* [RECORD EXCERPTS]
(* ===== verification/BorrowState.v ===== *)
(** * Places, ownership states, the borrow ledger and the type predicates

    The data of [crates/mty-borrow/src/]: [place.rs], [state.rs], [copy.rs],
    [sendable.rs], [diag.rs], [arena_region.rs] and [drop_plan.rs].  Counters
    are [u32]; an addition that overflows panics.  The lemmas on places,
    ledgers and the type predicates follow. *)

From stdpp Require Import base list strings numbers gmap sets relations.
From S2P Require Import Prelude TyArena Infer Hir.

Local Open Scope string_scope.
Local Open Scope list_scope.
Notation length := List.length (only parsing).

(** ** Places *)

Inductive Proj : Set := PrField (name : string) | PrIndex | PrDeref.

#[export] Instance Proj_eq_dec : EqDecision Proj.
Proof. solve_decision. Defined.

Record Place : Set := mkPlace { root : string; projs : list Proj }.

#[export] Instance Place_eq_dec : EqDecision Place.
Proof. solve_decision. Defined.

(** [Place::root] *)
Definition root_place (name : string) : Place := mkPlace name [].

Definition with_field (p : Place) (name : string) : Place := mkPlace (root p) (projs p ++ [PrField name]).
Definition with_deref (p : Place) : Place := mkPlace (root p) (projs p ++ [PrDeref]).
Definition with_index (p : Place) : Place := mkPlace (root p) (projs p ++ [PrIndex]).

Definition is_prefix_of (self other : Place) : bool :=
  if decide (root self ≠ root other) then false
  else if decide (length (projs other) < length (projs self))%nat then false
  else forallb (λ ab, bool_decide (ab.1 = ab.2)) (zip (projs self) (projs other)).

Definition overlaps (self other : Place) : bool := is_prefix_of self other || is_prefix_of other self.

Definition truncate_for_v0_3 (p : Place) : Place := mkPlace (root p) (take 1 (projs p)).

Definition proj_display (p : Proj) : string :=
  match p with PrField n => "." +:+ n | PrIndex => "[_]" | PrDeref => ".*" end.

(** [fmt::Display for Place] *)
Definition place_display (p : Place) : string := foldl (λ s q, s +:+ proj_display q) (root p) (projs p).

(** ** Ownership states and the ledger *)

Inductive Ownership : Set :=
  | Owned
  | Moved (at_ : SourceSpan)
  | Borrowed (count : Z)
  | BorrowedMut
  | Uninit.

Notation ArenaRegionId := Z (only parsing).

Record LocalState : Set := mkLocalState {
  ls_name : string; ls_ty : TyId; ls_state : Ownership; declared_at : SourceSpan; ls_mutable : bool;
  ls_is_copy : bool; arena_region : option ArenaRegionId }.

Definition set_state (o : Ownership) (l : LocalState) : LocalState :=
  mkLocalState (ls_name l) (ls_ty l) o (declared_at l) (ls_mutable l) (ls_is_copy l) (arena_region l).

Record ScopeFrame : Set := mkFrame { frame_locals : list string; frame_region : option ArenaRegionId }.

Inductive BorrowKind : Set := Shared | Mut.

#[export] Instance BorrowKind_eq_dec : EqDecision BorrowKind.
Proof. solve_decision. Defined.

Record BorrowRecord : Set := mkRecord {
  rec_place : Place; rec_kind : BorrowKind; borrower : option string; rec_at : SourceSpan }.

#[export] Instance SourceSpan_eq_dec : EqDecision SourceSpan.
Proof. solve_decision. Defined.
#[export] Instance BorrowRecord_eq_dec : EqDecision BorrowRecord.
Proof. solve_decision. Defined.

(** [BorrowLedger]: its records, in order. *)
Definition BorrowLedger := list BorrowRecord.

Definition borrowed_by (names : list string) (r : BorrowRecord) : bool :=
  match borrower r with Some b => bool_decide (b ∈ names) | None => false end.

(** The records removed, and the ledger left. *)
Definition decay_borrowers (names : list string) (l : BorrowLedger) : list BorrowRecord * BorrowLedger :=
  (List.filter (borrowed_by names) l, List.filter (λ r, negb (borrowed_by names r)) l).

Definition decay_borrower (name : string) (l : BorrowLedger) : list BorrowRecord * BorrowLedger :=
  let drop r := bool_decide (borrower r = Some name) in
  (List.filter drop l, List.filter (λ r, negb (drop r)) l).

Definition conflicts_with (l : BorrowLedger) (p : Place) : list BorrowRecord :=
  List.filter (λ r, overlaps (rec_place r) p) l.

Definition join_local (va vb : LocalState) : LocalState :=
  match ls_state va, ls_state vb with
  | _, Moved at_ => set_state (Moved at_) va
  | Moved at_, _ => set_state (Moved at_) va
  | Uninit, _ | _, Uninit => set_state Uninit va
  | BorrowedMut, _ | _, BorrowedMut => set_state BorrowedMut va
  | Borrowed c1, Borrowed c2 => set_state (Borrowed (Z.max c1 c2)) va
  | _, _ => va
  end.
End Names.

(** ** What a name's position does *)

Section Locals.
Context (typed : TypedPackage) (pkg : Package).

Definition arena : TyArena := ty_arena typed.
Definition unit_ty : TyId := unit_ (prims arena).
Definition type_of (e : ExprId) : TyId := default unit_ty (expr_ty typed !! e).

Definition bind_local_with_state (name : string) (ty : TyId) (span : SourceSpan) (mutable : bool)
    (ownership : Ownership) : M unit :=
  c ← lift (is_copy arena (def_map typed) ty);
  region ← gets current_arena;
  put_local name (mkLocalState name ty ownership span mutable c region) ≫= λ _,
  modify (λ c,
    match scopes c with
    | f :: rest => set_scopes (mkFrame (frame_locals f ++ [name]) (frame_region f) :: rest) c
    | [] => c
    end).

Definition bind_local (name : string) (ty : TyId) (span : SourceSpan) (mutable : bool) : M unit :=
  bind_local_with_state name ty span mutable Owned.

* [TASK OBJECTIVE] No line before the one containing "c ← lift (is_copy" belongs in the answer; give again exactly that line and all lines after it through the end of the data.

* [EXERCISE ANSWER]
  c ← lift (is_copy arena (def_map typed) ty);
  region ← gets current_arena;
  put_local name (mkLocalState name ty ownership span mutable c region) ≫= λ _,
  modify (λ c,
    match scopes c with
    | f :: rest => set_scopes (mkFrame (frame_locals f ++ [name]) (frame_region f) :: rest) c
    | [] => c
    end).

Definition bind_local (name : string) (ty : TyId) (span : SourceSpan) (mutable : bool) : M unit :=
  bind_local_with_state name ty span mutable Owned.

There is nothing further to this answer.